Labour's current position on the conflict between Israel and Hamas is to call for a "humanitarian pause" in the fighting coupled with the ramping up of humanitarian aid to Gaza rather than a full ceasefire, mirroring that of the UK government and the United States. 

"We need a humanitarian pause – now," Starmer said during his response to the King's Speech on Tuesday.

"The hostages need to be released – now. Israel has the right and duty to defend herself, but it’s not a blank cheque.

"It must comply with international law."

However dozens of Labour MPs, including a growing number of shadow ministers, are breaking from the party's official position and calling for a ceasefire – with Imran Hussain resigning from the frontbench this week in order to advocate more freely for the position. 

"Given the crisis unfolding, I wish to be a strong advocate for the humanitarian ceasefire advocated by the UN General Secretary, the UN High Commissioner for Human Rights and other UN humanitarian bodies, by numerous governments, and by leading humanitarian organisations like Oxfam, Save the Children and Amnesty International," Hussain said.

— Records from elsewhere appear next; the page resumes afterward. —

(** ** Other depths, widths and color spaces *)

(** X5.  On a page of a depth other than 1 and 8 the conversion is always
    defined and the bitmap fully packed.  Each row of a line read holds
    the first bytes of the line, as many as the shorter of the bitmap
    stride and the line; the bytes of the row beyond the line, and the rows
    from the first short read on, are zero. *)
Theorem unsupported_depth_copy (header : cups_page_header2_t)
    (ras : cups_raster_t) (h : heap)
    (Hwf : header_wf header)
    (Hnot1 : cupsBitsPerPixel header <> 1)
    (Hnot8 : cupsBitsPerPixel header <> 8)
    (Hpbm : (alloc h).1 = true)
    (Hbuf : (alloc (alloc h).2).1 = true) :
  let stride := pbm_stride_of header in
  let lines := lines_read (Z.to_nat (cupsHeight header))
                 (cupsBytesPerLine header) ras in
  exists page,
    (raster_to_pbm header ras h).1 = Done (Some page)
    /\ fully_packed header (pbm_data page)
    /\ (forall (r : nat) line i,
          lines !! r = Some line -> 0 <= i < stride ->
          byte_at (pbm_data page) (Z.of_nat r * stride + i)
          = if i <? cupsBytesPerLine header then byte_at line i else 0)
    /\ (forall j, Z.of_nat (length lines) * stride <= j ->
          byte_at (pbm_data page) j = 0).
Proof.
  intros stride lines.
  assert (Hfit : line_fits header).
  { unfold line_fits.
    destruct (Z.eqb_spec (cupsBitsPerPixel header) 1); [done|].
    destruct (Z.eqb_spec (cupsBitsPerPixel header) 8); done. }
  destruct (raster_to_pbm_spec header ras h Hwf Hfit Hpbm Hbuf)
    as (pbm & E & L & Rows & Rest).
  eexists. rewrite E. split; [reflexivity|]. cbn [pbm_data].
  split; [exact L|]. split; [|exact Rest].
  intros r line i Hr Hi. specialize (Rows r line i Hr Hi).
  unfold row_byte_ok in Rows.
  destruct (Z.eqb_spec (cupsBitsPerPixel header) 1); [done|].
  destruct (Z.eqb_spec (cupsBitsPerPixel header) 8); [done|].
  exact Rows.
Qed.

Lemma nibble_header_wf : header_wf nibble_header.
Proof. constructor; evaluate. Qed.

Lemma unsupported_depth_copy_witness :
  exists page,
    (raster_to_pbm nibble_header nibble_lines []).1 = Done (Some page)
    /\ byte_at (pbm_data page) 1 = 2.
Proof.
  destruct (unsupported_depth_copy nibble_header nibble_lines [])
    as (page & E & _ & Hrow & _).
  - exact nibble_header_wf.
  - evaluate.
  - evaluate.
  - reflexivity.
  - reflexivity.
  - exists page. split; [exact E|].
    apply (Hrow 0%nat [1; 2; 3; 4; 5; 6; 7; 8] 1); [reflexivity|evaluate].
Defined.

(** X10.  A page without columns is not an empty page for the loop: with
    lines and bytes per line it is converted, whatever its depth and its
    lines, into a bitmap of no bytes, and once that is compressed the loop
    emits its frame. *)
Theorem zero_width_page (header : cups_page_header2_t)
    (ras : cups_raster_t) (h : heap)
    (Hwf : header_wf header)
    (Hwidth : cupsWidth header = 0)
    (Hpbm : (alloc h).1 = true)
    (Hbuf : (alloc (alloc h).2).1 = true) :
  raster_to_pbm header ras h
  = (Done (Some {| pbm_data := []; out_width := 0;
                   out_height := cupsHeight header; out_size := 0 |}),
     (alloc (alloc h).2).2)
  /\ (forall enc timestamp user pages page_count out jbig jbig_size h',
        cupsBytesPerLine header <> 0 -> cupsHeight header <> 0 ->
        pbm_to_jbig enc [] 0 (cupsHeight header) (alloc (alloc h).2).2
        = (Done (Some (jbig, jbig_size)), h') ->
        process_pages enc timestamp user ((header, ras) :: pages)
          page_count h out
        = (page_count' ← int_incr page_count;
           process_pages enc timestamp user pages page_count' h'
             (out ++ (if page_count =? 0
                      then job_header timestamp user else [])
                  ++ page_frame header 0 (cupsHeight header) jbig
                       jbig_size))).
Proof.
  assert (Hstride : pbm_stride_of header = 0).
  { unfold pbm_stride_of. rewrite Hwidth. reflexivity. }
  assert (Hfit : line_fits header).
  { unfold line_fits. rewrite Hstride, Hwidth.
    pose proof (wf_bpl _ Hwf) as [Hb _].
    destruct (_ =? 1); [done|]. destruct (_ =? 8); [|done].
    split; [done | reflexivity]. }
  destruct (raster_to_pbm_spec header ras h Hwf Hfit Hpbm Hbuf)
    as (pbm & E & L & _).
  rewrite Hstride, Hwidth in *. rewrite Z.mul_0_l in *.
  destruct pbm as [|b pbm]; [|cbn [length] in L; lia].
  split; [exact E|].
  intros enc timestamp user pages pc out jbig jbig_size h' Hbpl Hh Hjbig.
  cbn [process_pages].
  destruct (Z.eqb_spec (cupsBytesPerLine header) 0); [done|].
  destruct (Z.eqb_spec (cupsHeight header) 0); [done|].
  cbn [orb]. rewrite E.
  cbn [mbind outcome_bind pbm_data out_width out_height].
  rewrite Hjbig. reflexivity.
Qed.

Lemma thin_header_wf : header_wf thin_header.
Proof. constructor; evaluate. Qed.

Lemma zero_width_page_witness :
  raster_to_pbm thin_header [[1; 2; 3; 4]; [5; 6; 7; 8]; [9; 9; 9; 9]] []
  = (Done (Some {| pbm_data := []; out_width := 0; out_height := 3;
                   out_size := 0 |}), []).
Proof.
  destruct (zero_width_page thin_header
              [[1; 2; 3; 4]; [5; 6; 7; 8]; [9; 9; 9; 9]] []) as [E _].
  - exact thin_header_wf.
  - reflexivity.
  - reflexivity.
  - reflexivity.
  - exact E.
Defined.

(** ** The paper name *)


(** The two classifications are opposite. *)
Lemma is_mark_opposite (cspace_w cspace_k v : Z) :
  white_style cspace_w -> ~ white_style cspace_k ->
  is_mark cspace_w v = negb (is_mark cspace_k v).
Proof.
  intros Hw Hk. unfold is_mark.
  destruct (decide (white_style cspace_w)); [|done].
  destruct (decide (white_style cspace_k)); [done|].
  destruct (decide (v < 128)) as [Hv|Hv].
  - rewrite bool_decide_eq_true_2, bool_decide_eq_false_2 by lia. done.
  - rewrite bool_decide_eq_false_2, bool_decide_eq_true_2 by lia. done.
Qed.

Lemma with_cspace_wf (header : cups_page_header2_t) (cspace : Z) :
  header_wf header -> white_style cspace ->
  header_wf (with_cspace header cspace).
Proof.
  intros [] Hw. constructor; cbn; try done.
  destruct Hw as [-> | ->]; evaluate.
Qed.

(** X11.  The polarity of the color space is resolved pixel by pixel:
    the same 8-bit lines read as a W-style page give, for every pixel of
    every line read, the opposite bit of the one they give read as a
    K-style page. *)
Theorem polarity_inverts_pixels (header : cups_page_header2_t) (cspace : Z)
    (ras : cups_raster_t) (h : heap)
    (Hwf : header_wf header)
    (Hbpp : cupsBitsPerPixel header = 8)
    (Hline : cupsWidth header <= cupsBytesPerLine header)
    (Hwidth : cupsWidth header + 7 < 2 ^ 32)
    (Hk : ~ white_style (cupsColorSpace header))
    (Hw : white_style cspace)
    (Hpbm : (alloc h).1 = true)
    (Hbuf : (alloc (alloc h).2).1 = true) :
  exists page_k page_w,
    (raster_to_pbm header ras h).1 = Done (Some page_k)
    /\ (raster_to_pbm (with_cspace header cspace) ras h).1
       = Done (Some page_w)
    /\ forall (r : nat) line x,
         lines_read (Z.to_nat (cupsHeight header))
           (cupsBytesPerLine header) ras !! r = Some line ->
         0 <= x < cupsWidth header ->
         Z.testbit
           (byte_at (pbm_data page_w)
              (Z.of_nat r * pbm_stride_of header + x / 8))
           (7 - x mod 8)
         = negb (Z.testbit
                   (byte_at (pbm_data page_k)
                      (Z.of_nat r * pbm_stride_of header + x / 8))
                   (7 - x mod 8)).
Proof.
  assert (Hfit : line_fits header).
  { unfold line_fits. rewrite Hbpp. cbn. done. }
  assert (Hfit' : line_fits (with_cspace header cspace)).
  { unfold line_fits. cbn. rewrite Hbpp. cbn. done. }
  destruct (raster_to_pbm_spec header ras h Hwf Hfit Hpbm Hbuf)
    as (pbm_k & Ek & _ & Rows_k & _).
  destruct (raster_to_pbm_spec (with_cspace header cspace) ras h
              (with_cspace_wf header cspace Hwf Hw) Hfit' Hpbm Hbuf)
    as (pbm_w & Ew & _ & Rows_w & _).
  eexists _, _. rewrite Ek, Ew. split; [reflexivity|].
  split; [reflexivity|]. cbn [pbm_data].
  intros r line x Hr Hx.
  destruct (pbm_stride_covers header) as [_ Hcov]; [lia|done|].
  assert (Hi : 0 <= x / 8 < pbm_stride_of header).
  { split; [apply Z.div_pos; lia | apply Z.div_lt_upper_bound; lia]. }
  rewrite (threshold_row_bit header line 0 _ x Hbpp ltac:(lia)
             (Rows_k r line (x / 8) Hr Hi)).
  pose proof (Rows_w r line (x / 8) Hr Hi) as Rw.
  change (pbm_stride_of (with_cspace header cspace))
    with (pbm_stride_of header) in Rw.
  rewrite (threshold_row_bit (with_cspace header cspace) line 0 _ x Hbpp
             ltac:(lia) Rw).
  cbn [cupsWidth with_cspace]. rewrite bool_decide_eq_true_2 by lia.
  rewrite !black_is_mark. cbn [cupsColorSpace with_cspace andb].
  by apply is_mark_opposite.
Qed.

Lemma polarity_inverts_pixels_witness :
  exists page_k page_w,
    (raster_to_pbm gray_header gray_lines []).1 = Done (Some page_k)
    /\ (raster_to_pbm (with_cspace gray_header CUPS_CSPACE_W) gray_lines
          []).1 = Done (Some page_w)
    /\ Z.testbit (byte_at (pbm_data page_w) 0) 5
       = negb (Z.testbit (byte_at (pbm_data page_k) 0) 5).
Proof.
  destruct (polarity_inverts_pixels gray_header CUPS_CSPACE_W gray_lines [])
    as (page_k & page_w & Ek & Ew & Hbits).
  - exact gray_header_wf.
  - reflexivity.
  - evaluate.
  - evaluate.
  - intros [Hc|Hc]; discriminate Hc.
  - by left.
  - reflexivity.
  - reflexivity.
  - exists page_k, page_w. split; [exact Ek|]. split; [exact Ew|].
    apply (Hbits 0%nat [0; 127; 128; 255; 0; 0; 0; 0; 200; 200] 2);
      [reflexivity | evaluate].
Defined.

(** ** The frames in the stream *)

Lemma payloads_app (out1 out2 : list write) :
  payloads (out1 ++ out2) = payloads out1 ++ payloads out2.
Proof. unfold payloads. apply omap_app. Qed.

Lemma frame_counts (ep : emitted_page) :
  occurrences page_start (frame_of ep) = 1%nat
  /\ occurrences page_end (frame_of ep) = 1%nat
  /\ payloads (frame_of ep)
     = [take (Z.to_nat (ep_size ep)) (ep_jbig ep)].
Proof. repeat split. Qed.

Lemma frames_counts (eps : list emitted_page) :
  occurrences page_start (concat (map frame_of eps)) = length eps
  /\ occurrences page_end (concat (map frame_of eps)) = length eps
  /\ payloads (concat (map frame_of eps))
     = map (fun ep => take (Z.to_nat (ep_size ep)) (ep_jbig ep)) eps.
Proof.
  induction eps as [|ep eps (IH1 & IH2 & IH3)]; [done|].
  cbn [map concat length]. rewrite !occurrences_app, payloads_app.
  destruct (frame_counts ep) as (F1 & F2 & F3).
  rewrite F1, F2, F3, IH1, IH2, IH3. done.
Qed.

Lemma job_envelope_counts (timestamp user : string) :
  occurrences page_start (job_header timestamp user) = 0%nat
  /\ occurrences page_end (job_header timestamp user) = 0%nat
  /\ payloads (job_header timestamp user) = []
  /\ occurrences page_start job_trailer = 0%nat
  /\ occurrences page_end job_trailer = 0%nat
  /\ payloads job_trailer = [].
Proof. repeat split. Qed.

(** X12.  In the stream of a run that ends, every page frame opens with
    one PAGESTATUS=START line and closes with one PAGESTATUS=END line, and
    carries one write of raw bytes, its whole payload: the stream has as
    many of each as pages were emitted, and the raw writes are the
    payloads of the emitted pages in order. *)
Theorem frames_are_balanced (enc : jbg_encoder) (w : world) (status : Z)
    (out : list write)
    (Hrun : main enc w = Done (status, out)) :
  exists eps,
    emitted enc w = Done eps
    /\ occurrences page_start out = length eps
    /\ occurrences page_end out = length eps
    /\ payloads out = map ep_jbig eps.
Proof.
  rewrite main_spec in Hrun.
  destruct (emitted enc w) as [eps|] eqn:E; [|discriminate Hrun].
  destruct (_ <=? INT_MAX); [|discriminate Hrun].
  assert (Hout : out = job_stream (now w) (user_name w) eps) by congruence.
  subst out. exists eps. split; [reflexivity|].
  assert (Hwhole : map (fun ep => take (Z.to_nat (ep_size ep)) (ep_jbig ep))
                     eps = map ep_jbig eps).
  { unfold emitted in E. destruct (job_input w) as [pages|].
    - destruct (emitted_pages_order enc pages _ _ E) as [_ Hall].
      apply map_ext_Forall. eapply Forall_impl; [exact Hall|].
      intros ep (_ & _ & _ & _ & Hsize). cbn beta.
      rewrite Hsize, Nat2Z.id. by rewrite take_ge.
    - by injection E as <-. }
  destruct eps as [|ep eps]; [done|].
  destruct (frames_counts (ep :: eps)) as (F1 & F2 & F3).
  destruct (job_envelope_counts (now w) (user_name w))
    as (H1 & H2 & H3 & T1 & T2 & T3).
  unfold job_stream.
  rewrite !occurrences_app, !payloads_app, F1, F2, F3, H1, H2, H3, T1, T2,
    T3, Hwhole, app_nil_r.
  repeat split; lia.
Qed.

"It is clear that I cannot sufficiently, in all good conscience, do this from the frontbench given its current position."

A Labour source close to the issue also told PoliticsHome they believed that a free vote on a ceasefire would make the most "sense" given the level of division in the party. 

A shadow minister also told PoliticsHome that the Labour leader could follow the approach taken by Mark Drakeford, leader of Welsh Labour, who allowed a free vote after Plaid Cymru pushed a vote on a ceasefire in the Senedd.

Drakeford and his frontbenchers in Wales abstained on the motion, but his backbenchers were allowed a free vote – with 11 Labour Senedd backbenchers calling for a ceasefire. 

However there is scepticism among some MPs in Westminster that leadership would opt for a free vote despite the level of division in the party on the issue.

A former shadow minister told PoliticsHome while they believed a free vote "would help", they "severely doubt" leadership will opt for anything other than abstaining on the ceasefire vote. 

"It's not a vote of conscience and Keir has spent two weeks explaining why you can't have an immediate ceasefire," they said. 

"I suppose if the pauses are happening, we might be in a different place."